Onderweg 2 (2016) 21,35 (12 november 2016)
Een kerkdienst verdraagt geen toeschouwers. Ze verwacht alleen deelnemers. Natuurlijk kun je best eens proberen slechts bezoeker te zijn, te kijken en meer niet. Maar dat is lastig. Je merkt dat er aan je geplukt en getrokken wordt. Onze hulp is in de naam van de Heer – zegt hij, zingen zij, maar jij dan niet? Al die anderen hebben deze zondagmorgen vrij letterlijk alles achter zich gelaten om Jezus te volgen, maar jij voelt daar niets bij?
Er is een groet van God, ook voor jou, en jij denkt: zo, zou het? Er worden woorden van de Eeuwige gelezen, die pretenderen ook voor jou te klinken, en de voorganger doet haar best je dat nog eens extra wijs te maken, maar jij kijkt de boel wat aan en recenseert de performance alvast voor jezelf? Er wordt gebeden, er wordt gezongen, er wordt beleden, er wordt gegeven, en jij zit erbij en kijkt ernaar? Zoals je de collectezak voorbij laat gaan (wie heeft er nu nog contant geld op zak?), zo laat je de hele dienst aan je voorbij gaan? Dan zal ook de zegen aan het eind wel van je afglijden, als water van een eend.
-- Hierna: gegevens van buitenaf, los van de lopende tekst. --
(** * Bubble-based answer extraction (analyzeOmrImage)

    A shallow embedding of [analyzeOmrImage] from
    [src/components/UploadInterface.tsx] and of the five stages it runs in
    sequence: image normalisation, candidate extraction, fill classification,
    row clustering and answer selection.

    Conventions of the embedding.
    - A JavaScript [number] is a rational ([Q]).  Every division of the
      source is either guarded ([perim > 0 ? ... : 0], [totalMask > 0 ? ... : 0])
      or has a divisor that is shown non-zero below (a row length, a group
      length), so neither [NaN] nor [Infinity] is produced.
    - Fill ratios are doubles: the quotient that classifies a bubble, the
      sums and quotients that merge the fill ratios of a group and the
      default threshold [0.35] are rounded to the nearest double ([double]:
      53 significant bits, ties to even; the exponent range is not modelled,
      the ratios being quotients and short sums of pixel counts, far from
      overflow and underflow).  Geometry is exact: areas, perimeters, centers, radii,
      distances and the means of centers and radii are not rounded, their
      decimal literals are the exact decimals, and [Math.PI] is the rational
      value of the double the engine uses.
    - [expectedOptions] is any number the caller passes, whole or not,
      negative or not; array indices and lengths are naturals, and
      [Math.floor] is the integer part.
    - [Math.hypot dx dy < t] is decided on squares: for reals it holds exactly
      when [0 < t] and [dx*dx + dy*dy < t*t].
    - [Array.prototype.sort] belongs to the engine: the pipeline takes it as
      an argument, of which the language promises, for a consistent
      comparator, a result in comparator order and stability.  [sortBy], a
      stable insertion sort, is one such sort, and any other agrees with it.
    - The OpenCV.js calls are fields of a [Toolkit] record: the source fixes
      only their order and parameters.  The CLAHE step is the one wrapped in
      [try]/[catch]; it is the only primitive given a failing outcome.
    - An exception (a rejected promise) is the [Thrown] outcome.  The
      pipeline itself throws where it pushes onto a group that does not
      exist; the toolkit calls other than CLAHE are total functions.
    - The wait for OpenCV.js to load, the release of the matrices and the
      debug canvas have no part in the questions and bubbles returned and are
      left out. *)

From Stdlib Require Import QArith Qround Qabs Qpower Lqa Ascii.
From stdpp Require Import base tactics option list sorting strings pretty gmap.
(** * Verification of the TCD scorecard parser ([src/parser.py])

    A shallow embedding of [extract_json_object], [clean_score] and
    [parse_html_file_content], and the properties the specification
    states about them.

    Modelling choices.
    - A Python [str] is a sequence of code points; the development keeps
      the code points below 256, so a character is an [ascii].  On that
      range [\s] and [str.strip] see the code points 9-13, 28-32, 133 and
      160, and [\d] sees ['0'..'9'] only.  Document text is a
      [list ascii]; decoded JSON strings and messages are [string].
    - A Python [float] is an IEEE 754 binary64 value, embedded as the
      [spec_float] of the standard library with [prec = 53] and
      [emax = 1024]: NaN, both infinities and both zeroes are there.
    - A raised exception is the [Raise] branch of [result].
    - [json.loads] belongs to the Python standard library, not to the
      repository: the extraction functions take the decoder as a
      parameter, and [Json.loads] models the decoder of CPython 3.11,
      diagnostics included.  Where [json.loads] raises something else
      than [JSONDecodeError] ([RecursionError] on deep nesting,
      [ValueError] on an integer of more than 4300 digits) the model does
      not decide, and the statements about the decoder leave these texts
      out. *)

From Stdlib Require Import List ZArith Ascii String Bool Arith Lia.
From Stdlib Require Import DecimalString.
From Stdlib Require Import Permutation Sorted SpecFloat.
Import ListNotations.

(** ** Exceptions and the error monad *)

Inductive exn : Type :=
| ValueError (msg : string)
| AttributeError (msg : string)
| OverflowError (msg : string).

Inductive result (A : Type) : Type :=
| Ok (a : A)
| Raise (e : exn).

Arguments Ok {A} a.
Arguments Raise {A} e.

Definition bind {A B : Type} (r : result A) (k : A -> result B) : result B :=
  match r with
  | Ok a => k a
  | Raise e => Raise e
  end.

Notation "x <- c ;; k" := (bind c (fun x => k))
  (at level 61, c at next level, right associativity).

Definition returns {A : Type} (r : result A) : Prop := exists a, r = Ok a.

Definition raises {A : Type} (r : result A) : Prop := exists e, r = Raise e.

(** ** Python floats *)

Module PyFloat.

Definition float : Type := spec_float.

Definition prec : Z := 53.
Definition emax : Z := 1024.

Definition zero : float := S754_zero false.
Definition nan : float := S754_nan.
Definition inf : float := S754_infinity false.
Definition neg_inf : float := S754_infinity true.

Definition add (x y : float) : float := SFadd prec emax x y.
Definition ltb (x y : float) : bool := SFltb x y.
Definition leb (x y : float) : bool := SFleb x y.
Definition eqb (x y : float) : bool := SFeqb x y.

Definition is_nan (x : float) : bool :=
  match x with S754_nan => true | _ => false end.

(** [m * 2^e], rounded to nearest, ties to even. *)
Definition round (m e : Z) : float := binary_normalize prec emax m e false.

(** [float(n)] for a Python [int]: [None] stands for the
    [OverflowError] that CPython raises when the rounded value does not
    fit a double. *)
Definition of_int (n : Z) : option float :=
  match round n 0 with
  | S754_infinity _ => None
  | f => Some f
  end.

(** The double nearest to [n / d], for [0 <= n] and [0 < d].  The
    quotient is taken with at least 64 significant bits and the lowest
    bit records a non-zero remainder, so the final rounding sees on
    which side of a tie the exact value lies. *)
Definition of_ratio (n d : Z) : float :=
  if (n =? 0)%Z then zero
  else
    let sh := Z.max 0 (Z.log2 d - Z.log2 n + 64) in
    let num := (n * 2 ^ sh)%Z in
    let q := (num / d)%Z in
    let sticky := if (num mod d =? 0)%Z then 0%Z else 1%Z in
    round (2 * q + sticky) (- sh - 1).

(** The value [m * 2^e] of a finite float written with its integer
    significand, for stating expected results. *)
Definition lit (m : positive) (e : Z) : float := S754_finite false m e.

End PyFloat.

Abbreviation float := PyFloat.float.

(** ** Characters and strings *)

Definition code (c : ascii) : nat := nat_of_ascii c.

(** [Py_UNICODE_ISSPACE] on the code points below 256. *)
Definition is_space (c : ascii) : bool :=
  let n := code c in
  ((9 <=? n) && (n <=? 13)) || ((28 <=? n) && (n <=? 32))
  || (n =? 133) || (n =? 160).

(** [\d] on the code points below 256. *)
Definition is_digit (c : ascii) : bool :=
  let n := code c in (48 <=? n) && (n <=? 57).

Definition is_dot (c : ascii) : bool := (code c =? 46).

Definition digit_value (c : ascii) : Z := Z.of_nat (code c - 48).

Fixpoint drop_while (p : ascii -> bool) (s : list ascii) : list ascii :=
  match s with
  | [] => []
  | c :: s' => if p c then drop_while p s' else s
  end.

Fixpoint take_while (p : ascii -> bool) (s : list ascii) : list ascii :=
  match s with
  | [] => []
  | c :: s' => if p c then c :: take_while p s' else []
  end.

(** [str.strip()] *)
Definition strip (s : list ascii) : list ascii :=
  rev (drop_while is_space (rev (drop_while is_space s))).

Definition chars (s : string) : list ascii := list_ascii_of_string s.
Definition text (s : list ascii) : string := string_of_list_ascii s.

(** ** Decoded JSON values

    What [json.loads] hands back: [None], [bool], [int], [float], [str],
    [list] and [dict].  A [dict] keeps its items in insertion order. *)

#[local] Unset Elimination Schemes.
Inductive json : Type :=
| JNull
| JBool (b : bool)
| JInt (n : Z)
| JFloat (f : float)
| JStr (s : string)
| JList (l : list json)
| JDict (items : list (string * json)).
#[local] Set Elimination Schemes.

Definition type_name (j : json) : string :=
  match j with
  | JNull => "NoneType"
  | JBool _ => "bool"
  | JInt _ => "int"
  | JFloat _ => "float"
  | JStr _ => "str"
  | JList _ => "list"
  | JDict _ => "dict"
  end.

Definition no_attribute (j : json) (attr : string) : exn :=
  AttributeError ("'" ++ type_name j ++ "' object has no attribute '" ++ attr ++ "'").

Fixpoint lookup (k : string) (items : list (string * json)) : option json :=
  match items with
  | [] => None
  | (k', v) :: rest => if String.eqb k k' then Some v else lookup k rest
  end.

(** [obj.get(key, default)]: only a [dict] has the method. *)
Definition get (obj : json) (key : string) (default : json) : result json :=
  match obj with
  | JDict items =>
      match lookup key items with
      | Some v => Ok v
      | None => Ok default
      end
  | _ => Raise (no_attribute obj "get")
  end.

(** [obj.items()] *)
Definition items (obj : json) : result (list (string * json)) :=
  match obj with
  | JDict its => Ok its
  | _ => Raise (no_attribute obj "items")
  end.

(** ** [clean_score] *)

(** The digits of a numeric run read as one integer, the points skipped. *)
Fixpoint digits_value (acc : Z) (s : list ascii) : Z :=
  match s with
  | [] => acc
  | c :: s' =>
      if is_digit c then digits_value (10 * acc + digit_value c) s'
      else digits_value acc s'
  end.

Definition count_dots (s : list ascii) : nat := List.length (filter is_dot s).
Definition count_digits (s : list ascii) : nat := List.length (filter is_digit s).

(** Number of digits that follow the first point. *)
Definition fraction_digits (s : list ascii) : nat :=
  count_digits (drop_while is_digit s).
Het is lastig, maar toch lukt dit behoorlijk wat mensen. ‘Vaak wordt een samenkomst van gelovigen niet echt liturgie. Er worden handelingen uitgevoerd en woorden uitgesproken, maar degenen die bijeen zijn brengen zichzelf, hun inspanningen en de wereld waarvan zij deel zijn niet voor God. Zij verlangen niet naar een richtinggevend woord. Zij zijn er niet op uit zich te laten omvormen tot zusters en broeders van de Gezalfde en laten zich niet zo omgevormd weer de wereld in zenden’, schrijft Erik Borgman. Mocht je het merken bij jezelf, dat het je lukt om toeschouwer te zijn in de kerk, breek ermee. Het is een vorm van verharding. En op de verharding vólgt de verveling (niet andersom). En op de verveling volgt het vertrek, vroeg of laat. Een kerkdienst verdraagt geen toeschouwers.